Final Long-Term Reporting from a Randomized Controlled IDE Trial for Lumbar Artificial Discs in Single-Level Degenerative Disc Disease: 7-Year Results


Background: This study compared 7-year safety and efficacy outcomes of activL and ProDisc-L lumbar total disc replacements in patients with symptomatic, single-level lumbar degenerative disc disease (DDD). The objectives are to report 7-year outcomes of the trial, evaluate the outcomes for patients lost to follow-up, and determine whether early outcomes predict long-term outcomes.

Methods: This was a prospective, multicenter, randomized, controlled investigational device exemption study. Eligible patients with symptomatic, single-level lumbar DDD had failed ≥6 months of nonsurgical management. Patients (N = 283) were randomized to receive activL (n = 218) or ProDisc-L (n = 65). At 7 years, data were available from 206 patients (activL, 160; ProDisc-L, 46). Logistic regression models were fit to predict 7-year outcomes for patients lost to follow-up after 2 years.

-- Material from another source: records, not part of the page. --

(** * AQI dashboard: the calculator payload, the CSV-derived views and the
      calculation lifecycle of [frontend/src/App.jsx]

    The development embeds the data-transforming parts of the React component
    [App] as Rocq functions and settles the properties the specification
    states about them.

    - JavaScript numbers are IEEE 754 binary64 values: they are modelled by
      Rocq's primitive [float] (binary64, round to nearest even), so that
      [+] and [/] round exactly as the browser does.
    - A JavaScript value is a tagged union ([JS.value]); an object is the
      list of its own properties in enumeration order, looked up through
      [Object.prototype] as the language does.
    - React state is a record, and the asynchronous handler [handleSubmit]
      is a pair of state transformers around the outcome of [fetch]. *)

From Stdlib Require Import List String Ascii ZArith Bool Lia Floats Permutation.
From Stdlib Require Import DecimalString.
Import ListNotations.

(* ================================================================== *)
(** * JavaScript values and operators *)
(* ================================================================== *)

Module JS.

Local Open Scope string_scope.

(** The values a CSV cell, a form field or a looked-up property can hold.
    [VObj] is an opaque object or function (an inherited method, a [Date]);
    only its identity matters here. *)
Inductive value : Type :=
| VUndefined
| VNull
| VBool (b : bool)
| VNum (x : float)
| VStr (s : string)
| VObj (name : string).

(** [ToBoolean]: the falsy values are [undefined], [null], [false], [NaN],
    [+0], [-0] and the empty string. *)
Definition truthy (v : value) : bool :=
  match v with
  | VUndefined | VNull => false
  | VBool b => b
  | VNum x => negb (is_nan x || is_zero x)
  | VStr s => negb (String.eqb s "")
  | VObj _ => true
  end.

Definition nullish (v : value) : bool :=
  match v with
  | VUndefined | VNull => true
  | _ => false
  end.
(** [for (x = a; x < b; x++) body] *)
Definition for_range {S : Type} (a b : Z) (body : S -> Z -> option S)
    (s : S) : option S :=
  for_each body (seqZ a (b - a)) s.

(** ** MT_matrix.c: thread() *)

(** Lines 134-138: [sum = 0; for (i ...) sum += m1[r][i] * m2[i][c]]. *)
Definition dot_body (A B : Matrix) (r c : Z) (sum i : Z) : option Z :=
  a ← get_cell A r i;
  b ← get_cell B i c;
  Some (to_int (sum + to_int (a * b))).

Definition dot_product (A B : Matrix) (r c : Z) : option Z :=
  for_range 0 (col A) (dot_body A B r c) 0.

(** The child process: its copy of [buffer] and the bytes it has written
    to [fd[1]], oldest first. *)
Record child_state := mk_child {
  c_buffer : list ascii;
  c_pipe : list ascii
}.

(** Lines 134-141, one cell: compute, [sprintf(buffer, "%d", sum)],
    [write(fd[1], buffer, BUF_SIZE)]. *)
Definition child_cell (A B : Matrix) (r : Z) (st : child_state) (c : Z)
  : option child_state :=
  sum ← dot_product A B r c;
  buffer ← sprintf (c_buffer st) (fmt_signed sum);
  Some {| c_buffer := buffer;
          c_pipe := c_pipe st ++ take (Z.to_nat BUF_SIZE) buffer |}.

(** Lines 126-143: the child branch. *)
Definition thread_child (A B : Matrix) (t : Task) (buffer : list ascii)
  : option child_state :=
  for_range (start_row t) (end_row t)
    (fun st r => for_range 0 (col B) (child_cell A B r) st)
    {| c_buffer := buffer; c_pipe := [] |}.

(** The parent side: its [buffer], the bytes waiting in the pipe, the
    result matrix [m] and, for the record, what each [read] returned. *)
Record parent_state := mk_parent {
  p_buffer : list ascii;
  p_pipe : list ascii;
  p_m : option Matrix;
  p_reads : list (list ascii)
}.

(** Lines 152-153, one cell: [read(fd[0], buffer, BUF_SIZE)] takes up to
    [BUF_SIZE] bytes from the pipe, then [m->data[r][c] = atoi(buffer)]. *)
Definition parent_cell (r : Z) (st : parent_state) (c : Z)
  : option parent_state :=
  let got := take (Z.to_nat BUF_SIZE) (p_pipe st) in
  buffer ← store_bytes 0 got (p_buffer st);
  M ← p_m st;
  M' ← set_cell M r c (atoi buffer);
  Some {| p_buffer := buffer;
          p_pipe := drop (Z.to_nat BUF_SIZE) (p_pipe st);
          p_m := Some M';
          p_reads := p_reads st ++ [got] |}.

(** Lines 146-155: the parent's collection loop. *)
Definition thread_parent (B : Matrix) (t : Task) (st : parent_state)
  : option parent_state :=
  for_range (start_row t) (end_row t)
    (fun st r => for_range 0 (col B) (parent_cell r) st) st.

(** Lines 169-177, between [pthread_mutex_lock] and [printf]: the buffer
    is zeroed and receives the decimal pid and a newline, is written to
    /proc/thread_info and read back into the same array. *)
Definition proc_request (child_pid : Z) : option (list ascii) :=
  sprintf (replicate (Z.to_nat BUF_SIZE) NUL)
          (fmt_signed child_pid ++ [LF]).

Definition proc_write (tasks : list task_struct) (buffer : list ascii)
    (f_pos : Z) (st : procfs) : option (Z * procfs) :=
  '(_, pos, st') ← sys_write tasks buffer (strlen buffer) f_pos st;
  Some (pos, st').
(** One row of the search: the best match stays on the diagonal, and after
    the row it is at least as long as the run that ends at [i]. *)
Lemma scan_row_diag (i : nat) (j2len : gmap nat nat) :
  table_ok X i j2len -> keyed X i = true ->
  forall (js : list nat) (new : gmap nat nat) (d s : nat),
    StronglySorted lt js ->
    (forall j, j ∈ js -> j < n /\ keyed X j = true) ->
    (forall i', i' < i -> run X i' <= s) ->
    d + s <= i + 1 ->
    i ∈ js \/ run X i <= s ->
    exists d' s',
      scan_row i 0 n j2len js new (d, d, s)
      = (fold_left (fun m j => <[j := kval j2len j]> m) js new, (d', d', s'))
      /\ d' + s' <= i + 1 /\ s <= s' /\ run X i <= s'.
Proof.
  intros Ht Hk js. induction js as [|j js IH]; intros new d s Hs Hjs Hlt Hd Hi.
  - exists d, s. simpl. split_and!; try done.
    destruct Hi as [Hi|Hi]; [inversion Hi|exact Hi].
  - apply StronglySorted_inv in Hs as [Hs Hall].
    destruct (Hjs j ltac:(left)) as [Hjn Hjk].
    assert (Hjs' : forall j', j' ∈ js -> j' < n /\ keyed X j' = true).
    { intros j' Hj'. apply Hjs. right. exact Hj'. }
    cbn [scan_row fold_left].
    replace (j <? 0)%nat with false by (symmetry; apply Nat.ltb_ge; lia).
    replace (n <=? j)%nat with false by (symmetry; apply Nat.leb_gt; lia).
    fold (kval j2len j). cbn [snd].
    pose proof (kval_le_run i j2len j Ht Hjk) as Hkj.
    pose proof (kval_le_row i j2len j Ht Hk) as Hki.
    destruct (lt_eq_lt_dec j i) as [[Hlt'| ->]|Hgt].
    + (* left of the diagonal *)
      pose proof (Hlt j Hlt').
      replace (s <? kval j2len j)%nat with false by (symmetry; apply Nat.ltb_ge; lia).
      apply IH; try done.
      destruct Hi as [Hi|Hi]; [|right; exact Hi].
      apply elem_of_cons in Hi as [->|Hi]; [lia|left; exact Hi].
    + (* on the diagonal *)
      rewrite (kval_diag i j2len Ht Hk).
      pose proof (run_le i).
      destruct (s <? run X i)%nat eqn:E.
      * apply Nat.ltb_lt in E.
        destruct (IH (<[i := run X i]> new) (i + 1 - run X i) (run X i))
          as (d' & s' & -> & ? & ? & ?); try done.
        -- intros i' Hi'. pose proof (Hlt i' Hi'). lia.
        -- lia.
        -- right. lia.
        -- exists d', s'. split_and!; try done; try lia.
      * apply Nat.ltb_ge in E.
        apply IH; try done. right. exact E.
    + (* right of the diagonal *)
      assert (Hrun : run X i <= s).
      { destruct Hi as [Hi|Hi]; [|exact Hi].
        apply elem_of_cons in Hi as [->|Hi]; [lia|].
        rewrite Forall_forall in Hall. pose proof (Hall i Hi). lia. }
      replace (s <? kval j2len j)%nat with false by (symmetry; apply Nat.ltb_ge; lia).
      apply IH; try done. right. exact Hrun.
Qed.

Lemma getitem_Some {B : Type} (l : list B) (i : nat) (x : B) :
  l !! i = Some x -> getitem l i = Ok x.
Proof. unfold getitem. intros ->. reflexivity. Qed.

Lemma keyed_Some (i : nat) (x : A) (js : list nat) :
  X !! i = Some x -> b2j None X !! x = Some js -> keyed X i = true.
Proof.
  intros Hx Hjs. unfold keyed. rewrite Hx, Hjs.
  apply bool_decide_eq_true. eauto.
Qed.

Lemma keyed_None (i : nat) (x : A) :
  X !! i = Some x -> b2j None X !! x = None -> keyed X i = false.
Proof.
  intros Hx Hjs. unfold keyed. rewrite Hx, Hjs.
  apply bool_decide_eq_false. intros [? ?]. discriminate.
Qed.

Lemma table_first : table_ok X 0 ∅.
Proof. split; try done; intros j; rewrite lookup_empty; simpl; lia. Qed.

Lemma table_unkeyed (i : nat) : keyed X i = false -> table_ok X (S i) ∅.
Proof.
  intros Hk. split.
  - intros j. rewrite lookup_empty. simpl. lia.
  - intros j. rewrite lookup_empty. simpl. lia.
  - rewrite lookup_empty, (run_unkeyed _ Hk). reflexivity.
Qed.

Lemma table_next (i : nat) (j2len : gmap nat nat) (x : A) (js : list nat) :
  table_ok X i j2len -> X !! i = Some x -> b2j None X !! x = Some js ->
  table_ok X (S i) (fold_left (fun m j => <[j := kval j2len j]> m) js ∅).
Proof.
  intros Ht Hx Hjs.
  pose proof (keyed_Some i x js Hx Hjs) as Hk.
  destruct (b2j_indexes None X x js Hjs) as [_ Hm].
  split.
  - intros j. rewrite fold_insert_lookup. case_bool_decide; simpl.
    + apply (kval_le_row i); assumption.
    + rewrite lookup_empty. simpl. lia.
  - intros j. rewrite fold_insert_lookup. case_bool_decide as Hj; simpl.
    + apply (kval_le_run i); [assumption|].
      apply Hm in Hj. exact (keyed_Some j x js Hj Hjs).
    + rewrite lookup_empty. simpl. lia.
  - rewrite fold_insert_lookup, bool_decide_eq_true_2 by (apply Hm; exact Hx).
    simpl. apply kval_diag; assumption.
Qed.

(** The search over all rows ends with a match on the diagonal. *)
Lemma scan_rows_diag (m : nat) :
  forall (i : nat) (j2len : gmap nat nat) (d s : nat),
    i + m = n -> table_ok X i j2len ->
    (forall i', i' < i -> run X i' <= s) -> d + s <= i ->
    exists d' s',
      scan_rows None X X 0 n (seq i m) j2len (d, d, s) = Ok (d', d', s')
      /\ d' + s' <= n.
Proof.
  induction m as [|m IH]; intros i j2len d s Hn Ht Hlt Hd.
  - exists d, s. split; [reflexivity|lia].
  - destruct (lookup_lt_is_Some_2 X i ltac:(fold n; lia)) as [x Hx].
    cbn [seq scan_rows]. rewrite (getitem_Some _ _ _ Hx). cbn [mbind result_bind].
    destruct (b2j None X !! x) as [js|] eqn:Hjs; cbn [default from_option id].
    + pose proof (keyed_Some i x js Hx Hjs) as Hk.
      destruct (b2j_indexes None X x js Hjs) as [Hsorted Hm].
      destruct (scan_row_diag i j2len Ht Hk js ∅ d s) as (d' & s' & -> & ? & ? & ?).
      * exact Hsorted.
      * intros j Hj. apply Hm in Hj. split.
        -- eapply lookup_lt_Some, Hj.
        -- exact (keyed_Some j x js Hj Hjs).
      * exact Hlt.
      * lia.
      * left. apply Hm, Hx.
      * apply IH.
        -- lia.
        -- exact (table_next i j2len x js Ht Hx Hjs).
        -- intros i' Hi'. destruct (decide (i' = i)) as [->|?]; [assumption|].
           pose proof (Hlt i' ltac:(lia)). lia.
        -- lia.
    + pose proof (keyed_None i x Hx Hjs) as Hk.
      cbn [scan_row]. apply IH.
      * lia.
      * exact (table_unkeyed i Hk).
      * intros i' Hi'. destruct (decide (i' = i)) as [->|?].
        -- rewrite (run_unkeyed _ Hk). lia.
        -- apply Hlt. lia.
      * lia.
Qed.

Results: At 7 years, the activL group was noninferior to the ProDisc-L group on the primary composite endpoint (P = .0369). Both groups showed significant reductions in back/leg pain severity and improvements in disability index and quality-of-life relative to baseline (P < .0001). In both groups, opioid use was significantly reduced at 7 years (0%) relative to baseline (P < .01), and the overall reoperation rates were low (4.6%). activL patients showed a significantly better range of motion (ROM) for flexion-extension rotation than ProDisc-L patients (P = .0334). A significantly higher proportion of activL patients did not report serious adverse events (activL, 62%; ProDisc-L, 43%; P = .011). Predictive modeling indicated that >70% of patients (depending on outcome) lost to follow-up after 2 years would show clinically significant improvement at 7 years if improvements were achieved at 2 years.

Conclusions: The benefits of activL and ProDisc-L are maintained after 7 years, with significant improvements from baseline observed in pain, function, and opioid use. activL is more effective at preserving ROM than ProDisc-L and has a more favorable safety profile. Improvements in other primary and secondary outcomes were similar between both disc designs.

Level of evidence: 1.

Keywords: activL; artificial disc; back pain; degenerative disc disease; motion preservation; total disc replacement.